第75話 再会の従者(21)

 玉座の間での一件が終わり、僕らが魔術工房へ送られたのは昼頃だった。工房は王都の西側にある工場・工房の集まった生産地帯の真反対、王都の東の外れにぽつんと建てられた小さな小屋だった。道の舗装も途切れた土の道を歩いた先にあるそれは、城壁の中になければ王都の外と間違えてしまいそうなほど孤立していた。僕たち四人を連れ立った兵士たちは罪人には似合いの場所と笑っていた。


「しかし、実際周りに何もねえなここは……」


 ふう、とため息をついたヒルグラムさんは見慣れた鎧姿をしている。工房での労働は仕事のうちだからと装備を返却してもらえていたのだ。もちろん口実でしかなく、先生との戦いに備えるためだ。


「うう……まさかこんなことになるなんて……」


 呟くアナイさんの言葉にヒルグラムさんが悪いな、と苦笑する。


「や、ヒルグラムさんは何も悪くないですよ!ただ話が大きすぎてついてくのが大変というだけで……!」


 慌てるアナイさんを尻目にアルシファードさんが小屋の入り口に近寄る。


「無駄話してないで行くわよ。時間は有限なんだから」


 なんとなくいつもより不機嫌そうだ。言われて後ろをついて部屋へ踏み入る。小屋は外観通り狭く、中にもテーブル一つに椅子が四つと小さな暖炉があるくらいだ。仕事の内容は表立っては植物の採取や見張りということになっていたはずだから、部屋に仕事道具らしいものはない。窓も一箇所しかなく、暗い部屋に居るだけで肩の辺りが重く感じる。


「こんな狭いところが拠点かあ……寝るとこすらまともにとれねえな……」


「さて、どうかしらね。外観だけじゃ判断できないわよ……」


 ぼやくヒルグラムさんに答えながらアルシファードさんは注意深く周囲を見回している。アナイさんも同じように何やら部屋の中をあちこち見ていた。まるで何かを探しているようだ。

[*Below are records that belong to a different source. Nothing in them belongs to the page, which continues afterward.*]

(** X16. A reminder that outlives its hit does no harm.  A pending hit of
    the instant [bhit] is resolved by a second hit, a new first hit is
    recorded at another instant, and then the reminder of the old hit is
    delivered: it is dropped, the new hit stays pending with its own
    timer, and the three events emit one event in all, the one that
    resolved the old hit. *)
Theorem old_reminder_ignored b c bhit t second third reminder
    now2 tnow2 data2 now3 tnow3 data3 now4 tnow4 :
  cell b = Some c →
  hit b = Some bhit →
  timeout b = Some t →
  Topic second ≠ EventPairTimeoutTopic →
  matches b second (hitData b) = (data2, true) →
  Topic third ≠ EventPairTimeoutTopic →
  matches b third (hitData b) = (data3, true) →
  Topic reminder = EventPairTimeoutTopic →
  GetTime (EventPayload reminder) EventPairFirstTimePayload = (bhit, true) →
  now3 ≠ bhit →
  ∃ b' effs resolution t3,
    run_events b [(second, now2, tnow2); (third, now3, tnow3); (reminder, now4, tnow4)]
    = Some (b', effs)
    ∧ emitted effs = [resolution]
    ∧ hit b' = Some now3 ∧ hitData b' = data3 ∧ timeout b' = Some t3
    ∧ timer_values t3 = <[EventPairFirstTimePayload := VTime now3]> ∅.
Proof.
  intros Hcell Hhit Htimeout Htopic2%String.eqb_neq Hmatch2
    Htopic3%String.eqb_neq Hmatch3 Htopic4 HGetTime Hnow3.
  set (b1 := set_hit None (set_timeout None b)).
  assert (∃ topic vals,
    ProcessEvent b second now2 tnow2
    = Some (b1, [CallMatches second (hitData b); TimerStop t;
                 CellEmitNew c topic vals]))
    as (topic & vals & Hsecond).
  { unfold ProcessEvent. rewrite Htopic2, Hmatch2, Hhit, Htimeout. simpl.
    unfold emitTimeout, emitPair. simpl. rewrite Hcell, Hhit. simpl.
    destruct (duration b <? Time_Sub now2 bhit); by eexists _, _. }
  set (t3 := mkTimer (duration b) (Some c) EventPairTimeoutTopic
               (<[EventPairFirstTimePayload := VTime now3]> ∅)).
  set (b2 := set_timeout (Some t3) (set_hitData data3 (set_hit (Some now3) b1))).
  assert (Hthird : ProcessEvent b1 third now3 tnow3
                   = Some (b2, [CallMatches third (hitData b); AfterFunc t3])).
  { unfold ProcessEvent. rewrite Htopic3. simpl. rewrite Hmatch3. simpl.
    by rewrite Hcell. }
  assert (Hreminder : ProcessEvent b2 reminder now4 tnow4 = Some (b2, [])).
  { unfold ProcessEvent. rewrite Htopic4, String.eqb_refl. simpl.
    rewrite HGetTime. simpl. unfold Time_Equal.
    by destruct (Z.eqb_spec bhit now3) as [->|_]. }
  exists b2, ([CallMatches second (hitData b); TimerStop t; CellEmitNew c topic vals]
              ++ [CallMatches third (hitData b); AfterFunc t3] ++ []),
    (c, topic, vals), t3.
  split; [|done].
  unfold run_events. rewrite Hsecond. simpl.
  rewrite Hthird. simpl. by rewrite Hreminder.
Qed.

End PairMore.

(** ** The further properties at concrete inputs *)

Import examples examples_more.

(** X1 at the value nil: it is stored under the default key. *)
Lemma NewPayload_Get_witness :
  ∃ h' p pl,
    NewPayload "default" ∅ VNil = (h', p)
    ∧ h' !! p = Some pl
    ∧ Len pl = 1
    ∧ Get pl "default" = (VNil, true).
Proof.
  destruct (NewPayload_Get "default" ∅ VNil) as (h' & p & pl & HNew & _ & _ & Hp & HLen & HGet & _);
    [discriminate|].
  exists h', p, pl. split; [exact HNew|]. split; [exact Hp|].
  split; [exact HLen|exact HGet].
Defined.

(** X4 at the payload [{a: 1, b: true}], to which [{b: "x"}] and then
    the single value 7 are applied. *)
Lemma Apply_Apply_witness :
  ∃ h1 q h2 r rl,
    Apply "default" heap_1 1%positive (VPayloadValues {[ "b" := VString "x" ]})
    = Some (h1, q)
    ∧ Apply "default" h1 q (VInt 7) = Some (h2, r)
    ∧ h2 !! r = Some rl
    ∧ values rl = {[ "a" := VInt 1; "b" := VString "x"; "default" := VInt 7 ]}.
Proof.
  destruct (Apply_Apply "default" heap_1 1%positive
              (mkpayload {[ "a" := VInt 1; "b" := VBool true ]})
              (VPayloadValues {[ "b" := VString "x" ]}) (VInt 7))
    as (h1 & q & ql & h2 & r & rl & HApply1 & _ & HApply2 & Hr & Hrl & _);
    [reflexivity|exact I|exact I|].
  exists h1, q, h2, r, rl. split; [exact HApply1|]. split; [exact HApply2|].
  split; [exact Hr|]. rewrite Hrl. vm_compute. reflexivity.
Defined.

(** X5 at the payload [{a: 1, b: true}]. *)
Lemma Apply_copies_witness :
  ∃ h' q,
    Apply "default" heap_1 1%positive (VPayload 1%positive) = Some (h', q)
    ∧ q ≠ 1%positive
    ∧ h' !! q = Some (mkpayload {[ "a" := VInt 1; "b" := VBool true ]}).
Proof.
  destruct (Apply_copies "default" heap_1 1%positive
              (mkpayload {[ "a" := VInt 1; "b" := VBool true ]}))
    as (_ & (h' & q & HApply & Hq & Hcopy & _) & _); [reflexivity|].
  exists h', q. split; [exact HApply|]. split; [exact Hq|exact Hcopy].
Defined.

(** X6 at the single value 7. *)
Lemma NewPayload_as_Apply_witness :
  ∃ h1 q h2 r pl,
    NewPayload "default" heap_empty_1 (VInt 7) = (h1, q)
    ∧ Apply "default" heap_empty_1 1%positive (VInt 7) = Some (h2, r)
    ∧ h1 !! q = Some pl
    ∧ h2 !! r = Some pl.
Proof.
  apply (NewPayload_as_Apply "default" heap_empty_1 1%positive (VInt 7)).
  - reflexivity.
  - discriminate.
Defined.

(** X11 at four calls: the payload of the first deposit is received, the
    one of the second is not. *)
Lemma at_most_one_delivery_witness :
  received calls_1 = [Some 1%positive]
  ∧ head (deposited calls_1) = Some (Some 1%positive).
Proof.
  destruct (at_most_one_delivery calls_1 emptied) as [_ Hfirst].
  - apply (run_Wait _ _ _ NewPayloadWaiter); [by left|].
    apply (run_Set _ _ (holding (Some 1%positive))); [reflexivity|].
    apply (run_Set _ _ (holding (Some 1%positive))); [reflexivity|].
    apply (run_Wait _ _ _ emptied); [by left|]. apply run_nil.
  - split; [reflexivity|]. apply Hfirst. by left.
Defined.

(** X12 at a first hit, a second hit in time and a third hit: two timers
    are started, one event is emitted and one hit is pending. *)
Lemma run_events_accounts_witness :
  ∃ b' effs,
    run_events (H := names) idle
      [(event_a, 10, 0); (event_a, 20, 0); (event_a, 30, 0)] = Some (b', effs)
    ∧ length (started effs) = 2%nat
    ∧ length (emitted effs) = 1%nat
    ∧ pending_hits b' = 1%nat.
Proof.
  destruct (run_events_accounts (H := names) idle
              [(event_a, 10, 0); (event_a, 20, 0); (event_a, 30, 0)])
    as (b' & effs & Hrun & _); [apply pair_inv_Init|].
  exists b', effs. split; [exact Hrun|].
  vm_compute in Hrun. injection Hrun as <- <-. repeat split.
Defined.

(** X13 at two events that the criterion does not match. *)
Lemma unmatched_events_ignored_witness :
  run_events (H := names) deaf [(event_a, 10, 0); (event_b, 20, 0)]
  = Some (deaf, [CallMatches event_a VNil; CallMatches event_b VNil]).
Proof.
  apply (unmatched_events_ignored (H := names) deaf
           [(event_a, 10, 0); (event_b, 20, 0)]).
  repeat constructor; discriminate.
Defined.

(** X14 at a first hit of the instant 10 whose reminder is delivered at
    the instant 110. *)
Lemma first_hit_then_reminder_witness :
  ∃ b1 t h' reminder b2,
    ProcessEvent (H := names) idle event_a 10 0
    = Some (b1, [CallMatches event_a VNil; AfterFunc t])
    ∧ timer_event "default" ∅ t = (h', Some reminder)
    ∧ ProcessEvent (H := names) b1 reminder 110 111
      = Some (b2, [CellEmitNew "c" "pair-timeout"
                     {[ "pair:first-time" := VTime 10;
                        "pair:first-data" := VString "a";
                        "pair:timeout" := VTime 111 ]}])
    ∧ hit b2 = None.
Proof.
  destruct (first_hit_then_reminder (H := names) "default" idle "c" event_a 10 0
              (VString "a") ∅ 110 111)
    as (b1 & t & h' & reminder & b2 & Hfirst & _ & _ & _ & _ & _ & Htimer
        & Hreminder & Hhit & _);
    [reflexivity|reflexivity|discriminate|reflexivity|].
  exists b1, t, h', reminder, b2.
  split; [exact Hfirst|]. split; [exact Htimer|].
  split; [exact Hreminder|exact Hhit].
Defined.

(** X15 at a hit of the instant 10 and a duration of 100: a second hit at
    the instant 110 is a pair, one at the instant 111 a timeout. *)
Lemma second_hit_deadline_witness :
  (∃ b' effs vals,
     ProcessEvent (H := names) pending event_a 110 0 = Some (b', effs)
     ∧ emitted effs = [("c", "pair", vals)])
  ∧ (∃ b' effs vals,
       ProcessEvent (H := names) pending event_a 111 0 = Some (b', effs)
       ∧ emitted effs = [("c", "pair-timeout", vals)]).
Proof.
  split.
  - destruct (second_hit_deadline (H := names) pending "c" 10 timer_10 event_a 110 0
                (VString "a") eq_refl eq_refl eq_refl)
      as (b' & effs & topic & vals & Hprocess & Hemitted & Hpair & _);
      [discriminate|reflexivity|vm_compute; split; discriminate|].
    exists b', effs, vals. split; [exact Hprocess|].
    rewrite Hemitted, Hpair; [reflexivity|vm_compute; discriminate].
  - destruct (second_hit_deadline (H := names) pending "c" 10 timer_10 event_a 111 0
                (VString "a") eq_refl eq_refl eq_refl)
      as (b' & effs & topic & vals & Hprocess & Hemitted & _ & Hlate & _);
      [discriminate|reflexivity|vm_compute; split; discriminate|].
    exists b', effs, vals. split; [exact Hprocess|].
    rewrite Hemitted, Hlate; [reflexivity|vm_compute; reflexivity..].
Defined.

(** X16 at a hit of the instant 10 that is paired at the instant 20,
    a new hit at the instant 30 and the reminder of the first hit. *)
Lemma old_reminder_ignored_witness :
  ∃ b' effs resolution,
    run_events (H := names) pending
      [(event_a, 20, 0); (event_a, 30, 0); (reminder_10, 110, 111)]
    = Some (b', effs)
    ∧ emitted effs = [resolution]
    ∧ hit b' = Some 30.
Proof.
  destruct (old_reminder_ignored (H := names) pending "c" 10 timer_10
              event_a event_a reminder_10 20 0 (VString "a") 30 0 (VString "a")
              110 111)
    as (b' & effs & resolution & t3 & Hrun & Hemitted & Hhit & _);
    [reflexivity|reflexivity|reflexivity|discriminate|reflexivity
    |discriminate|reflexivity|reflexivity|reflexivity|discriminate|].
  exists b', effs, resolution.
  split; [exact Hrun|]. split; [exact Hemitted|exact Hhit].
Defined.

「ああ、あった。これだわ。アナイ、だったわね。手伝って頂戴」


「あ、は、はい!アルシファード様!」


 テーブルの下を覗き込んだアルシファードさんはそう言って腰のポーチから白い棒状のものを取り出すとテーブルの上に何やら書き記しはじめる。呼ばれたアナイさんもアルシファードさんの説明を受けてそれに加わり書き込みを始めた。


「……いま、様って呼んでましたよね」


「おう、呼んでたな。王都だとよくあるぞ」


「そうなんですね……」


 二人が作業をしているのをただ見ているだけの僕らは手持ち無沙汰で、立っているだけしか出来ない。なんとなく間抜けな感じがしてしまう。


「できたわ。あなた、結構理解が早いわ。しっかり勉強をしているのね」


 そうしているうちに作業を終えたらしい二人が戻ってくる。褒められたアナイさんは顔を赤くして口元を隠す。アルシファードさんはその様子にふ、と柔らかい笑みを浮かべるとテーブルに向き直って手をかざす。


「離れてなさい。どこまで開くかはわからないから。ーーオルハ・ペルドロ・ナハト」


 唱えられた言葉に反応して、テーブルに書かれた白い文様が輝く。と、その光がテーブルの下、床に向けて伸びたと思うと床に光の線がいくつも走る。そうして、僕らの立つ入り口近くの床の一角を残して、小さな揺れを伴いながら小屋の床が窓側に引き込まれるように開いてゆく。


「こいつは……!」


「隠し部屋、ですか……」


 ヒルグラムさんと僕は息を呑む。床の開いたその先は大きく開けた空間が地下に広がっていた。アルシファードさんが先頭へ立って地下への階段をゆっくり下っていく。慌ててそれに僕たちも続いた。

 地下の空間はざっと小屋の十倍は広くつくられていて、いくつもの部屋の扉が見て取れる。大広間となっている小屋の真下の空間には見たことのない設備がいくつも置かれていて、ここがまさしく工房であることを物語っていた。


「ふう、ん。王都の最新設備……だけじゃないわね。これ、見たことのないものも混ざってる。多分王の言ってた別世界のもの、でしょうね」


 アルシファードさんが値踏みするように設備を見て回る横で、アナイさんも目を輝かせている。どうやら相当のものらしい。


「これが私達に与えられた拠点の正体てわけね。さあ、ここからが忙しいわよ……」


 アルシファードさんの言葉に、僕たちは頷く。気を引き締めてかからなければならない。先生との再会に向けて。